## [Exercise]
Your reply should be the complete data, reproduced exactly.

Records from a dataset
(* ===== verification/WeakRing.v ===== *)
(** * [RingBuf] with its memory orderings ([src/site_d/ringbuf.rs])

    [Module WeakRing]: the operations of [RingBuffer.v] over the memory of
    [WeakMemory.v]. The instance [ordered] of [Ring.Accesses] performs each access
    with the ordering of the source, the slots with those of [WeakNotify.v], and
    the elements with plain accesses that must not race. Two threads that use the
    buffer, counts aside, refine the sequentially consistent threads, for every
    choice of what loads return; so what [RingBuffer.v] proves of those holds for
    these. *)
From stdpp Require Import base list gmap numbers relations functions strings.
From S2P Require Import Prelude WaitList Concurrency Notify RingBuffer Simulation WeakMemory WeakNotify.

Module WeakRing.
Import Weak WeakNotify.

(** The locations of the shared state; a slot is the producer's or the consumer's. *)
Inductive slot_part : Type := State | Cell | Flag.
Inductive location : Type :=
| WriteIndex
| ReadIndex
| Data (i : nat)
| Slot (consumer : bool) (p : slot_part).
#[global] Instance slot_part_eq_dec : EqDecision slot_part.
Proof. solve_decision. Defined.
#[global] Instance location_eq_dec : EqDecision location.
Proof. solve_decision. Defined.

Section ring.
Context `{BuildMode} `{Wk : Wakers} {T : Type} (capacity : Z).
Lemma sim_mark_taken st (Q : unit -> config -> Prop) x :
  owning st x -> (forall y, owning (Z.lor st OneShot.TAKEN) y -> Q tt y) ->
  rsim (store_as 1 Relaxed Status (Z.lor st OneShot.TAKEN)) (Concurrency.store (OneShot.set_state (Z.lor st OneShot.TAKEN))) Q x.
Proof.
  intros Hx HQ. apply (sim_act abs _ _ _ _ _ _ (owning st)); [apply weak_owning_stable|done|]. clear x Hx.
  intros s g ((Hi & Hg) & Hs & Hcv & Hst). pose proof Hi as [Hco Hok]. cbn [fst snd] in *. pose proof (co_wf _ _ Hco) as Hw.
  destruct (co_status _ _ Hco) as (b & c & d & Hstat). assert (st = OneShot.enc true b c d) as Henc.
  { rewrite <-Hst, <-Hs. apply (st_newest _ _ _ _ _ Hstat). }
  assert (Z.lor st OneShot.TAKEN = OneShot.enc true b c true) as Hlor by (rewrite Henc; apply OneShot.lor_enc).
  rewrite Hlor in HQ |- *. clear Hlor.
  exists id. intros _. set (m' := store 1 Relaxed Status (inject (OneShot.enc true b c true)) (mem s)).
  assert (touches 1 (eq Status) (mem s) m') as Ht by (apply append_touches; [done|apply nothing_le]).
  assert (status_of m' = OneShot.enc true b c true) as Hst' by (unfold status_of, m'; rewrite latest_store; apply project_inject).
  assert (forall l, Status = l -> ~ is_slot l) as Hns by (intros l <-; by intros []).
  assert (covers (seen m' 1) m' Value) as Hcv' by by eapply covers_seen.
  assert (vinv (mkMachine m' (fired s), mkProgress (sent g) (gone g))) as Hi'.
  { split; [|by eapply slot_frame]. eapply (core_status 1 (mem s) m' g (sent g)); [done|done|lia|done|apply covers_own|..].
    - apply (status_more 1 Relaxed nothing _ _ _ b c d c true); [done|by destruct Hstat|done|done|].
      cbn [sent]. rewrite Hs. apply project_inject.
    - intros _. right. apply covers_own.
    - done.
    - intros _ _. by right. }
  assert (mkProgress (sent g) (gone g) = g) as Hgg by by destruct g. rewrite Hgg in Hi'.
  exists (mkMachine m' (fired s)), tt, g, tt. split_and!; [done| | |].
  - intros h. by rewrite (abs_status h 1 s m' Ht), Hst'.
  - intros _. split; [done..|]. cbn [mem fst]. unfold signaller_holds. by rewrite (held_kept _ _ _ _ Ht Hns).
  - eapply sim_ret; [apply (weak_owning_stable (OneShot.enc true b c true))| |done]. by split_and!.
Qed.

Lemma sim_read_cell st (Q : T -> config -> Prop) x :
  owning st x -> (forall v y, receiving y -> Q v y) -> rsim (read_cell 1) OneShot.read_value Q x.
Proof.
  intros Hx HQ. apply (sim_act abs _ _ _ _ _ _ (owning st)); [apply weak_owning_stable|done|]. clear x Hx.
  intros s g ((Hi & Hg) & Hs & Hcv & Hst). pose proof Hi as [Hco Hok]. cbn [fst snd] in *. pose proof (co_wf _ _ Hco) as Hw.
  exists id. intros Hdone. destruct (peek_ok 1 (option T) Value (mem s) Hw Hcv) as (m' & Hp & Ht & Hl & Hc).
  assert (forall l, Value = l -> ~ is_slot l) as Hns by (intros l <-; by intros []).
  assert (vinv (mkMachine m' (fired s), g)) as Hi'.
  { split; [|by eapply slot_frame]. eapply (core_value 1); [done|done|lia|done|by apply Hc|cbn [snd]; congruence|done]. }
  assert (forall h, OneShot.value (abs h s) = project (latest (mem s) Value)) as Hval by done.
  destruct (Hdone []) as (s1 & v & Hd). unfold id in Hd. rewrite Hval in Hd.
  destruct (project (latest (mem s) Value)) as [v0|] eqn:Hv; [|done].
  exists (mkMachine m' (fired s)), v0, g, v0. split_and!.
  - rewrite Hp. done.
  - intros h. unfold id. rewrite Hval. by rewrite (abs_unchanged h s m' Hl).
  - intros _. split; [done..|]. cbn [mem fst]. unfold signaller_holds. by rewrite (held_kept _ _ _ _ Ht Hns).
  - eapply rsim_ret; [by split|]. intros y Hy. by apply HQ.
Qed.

## [Task response]
(* ===== verification/WeakRing.v ===== *)
(** * [RingBuf] with its memory orderings ([src/site_d/ringbuf.rs])

    [Module WeakRing]: the operations of [RingBuffer.v] over the memory of
    [WeakMemory.v]. The instance [ordered] of [Ring.Accesses] performs each access
    with the ordering of the source, the slots with those of [WeakNotify.v], and
    the elements with plain accesses that must not race. Two threads that use the
    buffer, counts aside, refine the sequentially consistent threads, for every
    choice of what loads return; so what [RingBuffer.v] proves of those holds for
    these. *)
From stdpp Require Import base list gmap numbers relations functions strings.
From S2P Require Import Prelude WaitList Concurrency Notify RingBuffer Simulation WeakMemory WeakNotify.

Module WeakRing.
Import Weak WeakNotify.

(** The locations of the shared state; a slot is the producer's or the consumer's. *)
Inductive slot_part : Type := State | Cell | Flag.
Inductive location : Type :=
| WriteIndex
| ReadIndex
| Data (i : nat)
| Slot (consumer : bool) (p : slot_part).
#[global] Instance slot_part_eq_dec : EqDecision slot_part.
Proof. solve_decision. Defined.
#[global] Instance location_eq_dec : EqDecision location.
Proof. solve_decision. Defined.

Section ring.
Context `{BuildMode} `{Wk : Wakers} {T : Type} (capacity : Z).
Lemma sim_mark_taken st (Q : unit -> config -> Prop) x :
  owning st x -> (forall y, owning (Z.lor st OneShot.TAKEN) y -> Q tt y) ->
  rsim (store_as 1 Relaxed Status (Z.lor st OneShot.TAKEN)) (Concurrency.store (OneShot.set_state (Z.lor st OneShot.TAKEN))) Q x.
Proof.
  intros Hx HQ. apply (sim_act abs _ _ _ _ _ _ (owning st)); [apply weak_owning_stable|done|]. clear x Hx.
  intros s g ((Hi & Hg) & Hs & Hcv & Hst). pose proof Hi as [Hco Hok]. cbn [fst snd] in *. pose proof (co_wf _ _ Hco) as Hw.
  destruct (co_status _ _ Hco) as (b & c & d & Hstat). assert (st = OneShot.enc true b c d) as Henc.
  { rewrite <-Hst, <-Hs. apply (st_newest _ _ _ _ _ Hstat). }
  assert (Z.lor st OneShot.TAKEN = OneShot.enc true b c true) as Hlor by (rewrite Henc; apply OneShot.lor_enc).
  rewrite Hlor in HQ |- *. clear Hlor.
  exists id. intros _. set (m' := store 1 Relaxed Status (inject (OneShot.enc true b c true)) (mem s)).
  assert (touches 1 (eq Status) (mem s) m') as Ht by (apply append_touches; [done|apply nothing_le]).
  assert (status_of m' = OneShot.enc true b c true) as Hst' by (unfold status_of, m'; rewrite latest_store; apply project_inject).
  assert (forall l, Status = l -> ~ is_slot l) as Hns by (intros l <-; by intros []).
  assert (covers (seen m' 1) m' Value) as Hcv' by by eapply covers_seen.
  assert (vinv (mkMachine m' (fired s), mkProgress (sent g) (gone g))) as Hi'.
  { split; [|by eapply slot_frame]. eapply (core_status 1 (mem s) m' g (sent g)); [done|done|lia|done|apply covers_own|..].
    - apply (status_more 1 Relaxed nothing _ _ _ b c d c true); [done|by destruct Hstat|done|done|].
      cbn [sent]. rewrite Hs. apply project_inject.
    - intros _. right. apply covers_own.
    - done.
    - intros _ _. by right. }
  assert (mkProgress (sent g) (gone g) = g) as Hgg by by destruct g. rewrite Hgg in Hi'.
  exists (mkMachine m' (fired s)), tt, g, tt. split_and!; [done| | |].
  - intros h. by rewrite (abs_status h 1 s m' Ht), Hst'.
  - intros _. split; [done..|]. cbn [mem fst]. unfold signaller_holds. by rewrite (held_kept _ _ _ _ Ht Hns).
  - eapply sim_ret; [apply (weak_owning_stable (OneShot.enc true b c true))| |done]. by split_and!.
Qed.

Lemma sim_read_cell st (Q : T -> config -> Prop) x :
  owning st x -> (forall v y, receiving y -> Q v y) -> rsim (read_cell 1) OneShot.read_value Q x.
Proof.
  intros Hx HQ. apply (sim_act abs _ _ _ _ _ _ (owning st)); [apply weak_owning_stable|done|]. clear x Hx.
  intros s g ((Hi & Hg) & Hs & Hcv & Hst). pose proof Hi as [Hco Hok]. cbn [fst snd] in *. pose proof (co_wf _ _ Hco) as Hw.
  exists id. intros Hdone. destruct (peek_ok 1 (option T) Value (mem s) Hw Hcv) as (m' & Hp & Ht & Hl & Hc).
  assert (forall l, Value = l -> ~ is_slot l) as Hns by (intros l <-; by intros []).
  assert (vinv (mkMachine m' (fired s), g)) as Hi'.
  { split; [|by eapply slot_frame]. eapply (core_value 1); [done|done|lia|done|by apply Hc|cbn [snd]; congruence|done]. }
  assert (forall h, OneShot.value (abs h s) = project (latest (mem s) Value)) as Hval by done.
  destruct (Hdone []) as (s1 & v & Hd). unfold id in Hd. rewrite Hval in Hd.
  destruct (project (latest (mem s) Value)) as [v0|] eqn:Hv; [|done].
  exists (mkMachine m' (fired s)), v0, g, v0. split_and!.
  - rewrite Hp. done.
  - intros h. unfold id. rewrite Hval. by rewrite (abs_unchanged h s m' Hl).
  - intros _. split; [done..|]. cbn [mem fst]. unfold signaller_holds. by rewrite (held_kept _ _ _ _ Ht Hns).
  - eapply rsim_ret; [by split|]. intros y Hy. by apply HQ.
Qed.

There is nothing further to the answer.